- _Exercise goal_
The lines to repeat are those below from the one containing "(** [x or d] for [x : Optional[str]]. *)" down to the one containing "Fixpoint contains (needle", both included; reproduce them exactly and nothing else.
↓↓↓
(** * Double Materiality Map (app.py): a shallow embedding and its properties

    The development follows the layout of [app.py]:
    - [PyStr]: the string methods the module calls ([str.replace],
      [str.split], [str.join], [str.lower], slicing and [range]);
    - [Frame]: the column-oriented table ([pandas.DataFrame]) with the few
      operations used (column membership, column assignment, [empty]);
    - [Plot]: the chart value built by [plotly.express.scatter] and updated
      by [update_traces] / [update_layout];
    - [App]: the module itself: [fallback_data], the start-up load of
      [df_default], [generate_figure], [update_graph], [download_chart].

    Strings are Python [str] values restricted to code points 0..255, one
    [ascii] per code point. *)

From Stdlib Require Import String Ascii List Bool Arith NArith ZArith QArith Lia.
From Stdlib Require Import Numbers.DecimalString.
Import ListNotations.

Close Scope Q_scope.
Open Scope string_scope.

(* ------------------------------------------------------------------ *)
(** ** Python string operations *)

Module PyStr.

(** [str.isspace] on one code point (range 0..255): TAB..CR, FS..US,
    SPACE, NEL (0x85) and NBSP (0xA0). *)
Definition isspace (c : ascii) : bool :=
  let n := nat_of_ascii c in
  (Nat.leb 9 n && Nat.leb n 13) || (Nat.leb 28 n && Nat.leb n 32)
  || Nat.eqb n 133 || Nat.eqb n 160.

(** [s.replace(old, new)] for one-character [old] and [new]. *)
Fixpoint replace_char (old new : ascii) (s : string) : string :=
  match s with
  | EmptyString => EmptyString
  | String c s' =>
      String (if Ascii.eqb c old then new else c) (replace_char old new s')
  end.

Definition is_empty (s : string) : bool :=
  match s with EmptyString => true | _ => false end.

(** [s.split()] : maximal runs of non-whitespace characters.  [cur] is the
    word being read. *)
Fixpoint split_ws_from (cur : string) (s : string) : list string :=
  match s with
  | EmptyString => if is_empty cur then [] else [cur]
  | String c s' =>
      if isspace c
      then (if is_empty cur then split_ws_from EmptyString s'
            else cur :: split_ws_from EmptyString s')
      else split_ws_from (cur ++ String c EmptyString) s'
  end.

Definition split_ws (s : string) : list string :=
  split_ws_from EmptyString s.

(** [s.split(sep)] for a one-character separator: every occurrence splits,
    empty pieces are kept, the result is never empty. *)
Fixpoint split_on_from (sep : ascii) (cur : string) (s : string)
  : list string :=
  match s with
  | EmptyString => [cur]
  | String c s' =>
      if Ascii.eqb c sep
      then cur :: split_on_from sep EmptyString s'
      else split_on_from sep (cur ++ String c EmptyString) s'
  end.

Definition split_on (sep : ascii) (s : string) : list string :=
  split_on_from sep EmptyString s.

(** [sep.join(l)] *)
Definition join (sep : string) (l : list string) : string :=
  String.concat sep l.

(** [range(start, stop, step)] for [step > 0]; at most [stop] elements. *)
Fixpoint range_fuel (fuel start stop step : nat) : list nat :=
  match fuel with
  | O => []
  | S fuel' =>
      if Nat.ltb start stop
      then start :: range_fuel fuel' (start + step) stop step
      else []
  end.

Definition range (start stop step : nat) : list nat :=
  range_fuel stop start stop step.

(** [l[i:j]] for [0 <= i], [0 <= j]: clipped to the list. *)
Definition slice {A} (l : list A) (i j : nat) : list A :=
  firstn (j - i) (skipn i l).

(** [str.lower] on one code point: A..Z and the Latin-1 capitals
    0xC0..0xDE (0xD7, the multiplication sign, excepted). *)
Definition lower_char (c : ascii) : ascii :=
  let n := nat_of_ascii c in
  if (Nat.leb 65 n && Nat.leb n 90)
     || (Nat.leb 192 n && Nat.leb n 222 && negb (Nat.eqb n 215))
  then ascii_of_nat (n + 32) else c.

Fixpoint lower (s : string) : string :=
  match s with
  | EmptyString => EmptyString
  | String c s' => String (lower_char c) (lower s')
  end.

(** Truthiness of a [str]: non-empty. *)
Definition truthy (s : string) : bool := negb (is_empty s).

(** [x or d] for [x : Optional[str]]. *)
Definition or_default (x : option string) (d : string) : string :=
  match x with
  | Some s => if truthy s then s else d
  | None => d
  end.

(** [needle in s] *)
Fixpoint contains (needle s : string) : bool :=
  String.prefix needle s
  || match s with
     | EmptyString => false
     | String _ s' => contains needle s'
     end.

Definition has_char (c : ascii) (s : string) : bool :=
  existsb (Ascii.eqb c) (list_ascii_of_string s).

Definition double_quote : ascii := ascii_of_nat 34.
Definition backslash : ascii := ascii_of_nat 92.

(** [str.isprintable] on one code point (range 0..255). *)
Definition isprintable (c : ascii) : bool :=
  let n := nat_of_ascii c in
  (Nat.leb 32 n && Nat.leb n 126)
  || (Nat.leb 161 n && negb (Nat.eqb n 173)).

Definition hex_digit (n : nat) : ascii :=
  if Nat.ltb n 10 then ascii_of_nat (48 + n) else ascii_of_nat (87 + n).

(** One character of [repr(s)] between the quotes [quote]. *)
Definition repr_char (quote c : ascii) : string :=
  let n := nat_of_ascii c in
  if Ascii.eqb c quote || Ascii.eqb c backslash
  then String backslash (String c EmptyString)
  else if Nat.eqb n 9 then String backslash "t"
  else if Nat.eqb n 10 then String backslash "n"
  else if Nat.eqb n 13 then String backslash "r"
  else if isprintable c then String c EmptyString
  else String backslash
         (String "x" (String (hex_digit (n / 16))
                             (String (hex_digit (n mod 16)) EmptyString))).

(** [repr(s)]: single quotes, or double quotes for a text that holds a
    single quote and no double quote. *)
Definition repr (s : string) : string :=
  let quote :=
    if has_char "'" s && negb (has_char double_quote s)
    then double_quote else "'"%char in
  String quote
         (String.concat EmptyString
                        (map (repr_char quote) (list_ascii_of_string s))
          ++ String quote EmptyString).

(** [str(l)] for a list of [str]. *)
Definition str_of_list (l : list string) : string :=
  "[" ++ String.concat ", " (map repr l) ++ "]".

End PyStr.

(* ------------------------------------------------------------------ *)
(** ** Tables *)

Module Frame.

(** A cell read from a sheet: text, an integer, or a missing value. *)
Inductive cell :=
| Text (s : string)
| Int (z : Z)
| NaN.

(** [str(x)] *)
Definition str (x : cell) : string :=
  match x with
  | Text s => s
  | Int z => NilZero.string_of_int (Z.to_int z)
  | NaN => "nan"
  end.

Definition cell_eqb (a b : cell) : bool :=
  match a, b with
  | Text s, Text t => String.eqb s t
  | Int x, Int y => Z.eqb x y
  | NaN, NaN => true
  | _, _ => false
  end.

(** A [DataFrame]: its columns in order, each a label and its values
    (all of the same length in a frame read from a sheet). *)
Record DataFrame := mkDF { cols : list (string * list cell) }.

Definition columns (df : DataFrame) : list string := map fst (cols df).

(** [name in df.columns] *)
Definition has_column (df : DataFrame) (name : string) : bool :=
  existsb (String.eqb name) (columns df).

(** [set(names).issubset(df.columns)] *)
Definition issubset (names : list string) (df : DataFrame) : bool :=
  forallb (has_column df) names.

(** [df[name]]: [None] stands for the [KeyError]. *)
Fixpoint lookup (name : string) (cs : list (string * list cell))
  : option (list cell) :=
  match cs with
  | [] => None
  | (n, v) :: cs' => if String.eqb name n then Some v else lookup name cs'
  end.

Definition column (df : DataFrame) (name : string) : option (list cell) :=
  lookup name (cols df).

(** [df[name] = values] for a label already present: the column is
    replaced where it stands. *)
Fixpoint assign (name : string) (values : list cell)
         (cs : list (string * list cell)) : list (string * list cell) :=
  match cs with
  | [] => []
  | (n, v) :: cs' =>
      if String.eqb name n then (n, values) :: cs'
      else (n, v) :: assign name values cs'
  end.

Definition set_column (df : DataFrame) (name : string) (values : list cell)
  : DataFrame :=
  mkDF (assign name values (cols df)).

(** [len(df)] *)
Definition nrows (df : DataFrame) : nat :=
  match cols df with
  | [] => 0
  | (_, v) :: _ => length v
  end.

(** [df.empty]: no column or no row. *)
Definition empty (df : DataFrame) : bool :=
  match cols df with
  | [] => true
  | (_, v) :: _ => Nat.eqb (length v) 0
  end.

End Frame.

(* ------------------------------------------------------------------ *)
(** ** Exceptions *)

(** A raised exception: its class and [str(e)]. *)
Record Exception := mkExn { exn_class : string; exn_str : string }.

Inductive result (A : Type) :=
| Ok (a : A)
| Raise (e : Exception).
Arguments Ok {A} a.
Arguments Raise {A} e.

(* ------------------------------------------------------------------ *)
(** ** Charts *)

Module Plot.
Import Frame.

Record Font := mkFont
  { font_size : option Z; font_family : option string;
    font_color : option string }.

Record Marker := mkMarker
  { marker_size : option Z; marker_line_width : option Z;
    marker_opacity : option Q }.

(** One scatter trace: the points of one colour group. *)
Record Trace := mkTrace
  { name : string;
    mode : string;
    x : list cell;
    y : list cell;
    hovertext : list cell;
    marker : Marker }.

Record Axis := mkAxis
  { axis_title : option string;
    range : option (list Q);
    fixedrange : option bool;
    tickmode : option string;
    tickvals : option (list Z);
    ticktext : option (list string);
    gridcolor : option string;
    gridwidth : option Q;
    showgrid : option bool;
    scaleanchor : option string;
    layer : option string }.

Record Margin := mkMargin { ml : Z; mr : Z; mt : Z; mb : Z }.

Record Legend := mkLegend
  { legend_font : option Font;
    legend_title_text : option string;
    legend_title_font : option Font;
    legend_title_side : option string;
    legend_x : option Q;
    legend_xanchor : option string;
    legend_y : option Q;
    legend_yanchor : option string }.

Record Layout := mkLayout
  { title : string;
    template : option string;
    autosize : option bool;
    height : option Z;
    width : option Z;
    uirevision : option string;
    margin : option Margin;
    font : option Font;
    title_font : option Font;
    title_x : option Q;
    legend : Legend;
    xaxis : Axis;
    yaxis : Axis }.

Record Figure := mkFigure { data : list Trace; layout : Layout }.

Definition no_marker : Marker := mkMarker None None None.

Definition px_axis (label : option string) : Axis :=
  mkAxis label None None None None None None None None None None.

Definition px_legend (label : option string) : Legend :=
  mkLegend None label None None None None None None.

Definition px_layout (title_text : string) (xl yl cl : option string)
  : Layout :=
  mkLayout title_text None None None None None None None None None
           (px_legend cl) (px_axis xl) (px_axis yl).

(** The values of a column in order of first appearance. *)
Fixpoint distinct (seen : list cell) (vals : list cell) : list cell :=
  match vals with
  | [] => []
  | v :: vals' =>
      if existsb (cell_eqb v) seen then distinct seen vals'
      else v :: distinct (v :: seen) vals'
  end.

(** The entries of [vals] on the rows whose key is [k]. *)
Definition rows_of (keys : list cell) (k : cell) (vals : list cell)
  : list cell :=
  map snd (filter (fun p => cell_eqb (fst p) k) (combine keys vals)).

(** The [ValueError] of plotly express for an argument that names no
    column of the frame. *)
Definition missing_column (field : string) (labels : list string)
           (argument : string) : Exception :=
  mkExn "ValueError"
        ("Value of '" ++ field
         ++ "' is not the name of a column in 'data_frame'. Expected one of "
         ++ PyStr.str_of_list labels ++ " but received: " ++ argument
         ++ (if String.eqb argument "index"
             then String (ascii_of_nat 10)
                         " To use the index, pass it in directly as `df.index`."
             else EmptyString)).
↑↑↑
- _Response to the exercise_
(** [x or d] for [x : Optional[str]]. *)
Definition or_default (x : option string) (d : string) : string :=
  match x with
  | Some s => if truthy s then s else d
  | None => d
  end.

(** [needle in s] *)
Fixpoint contains (needle s : string) : bool :=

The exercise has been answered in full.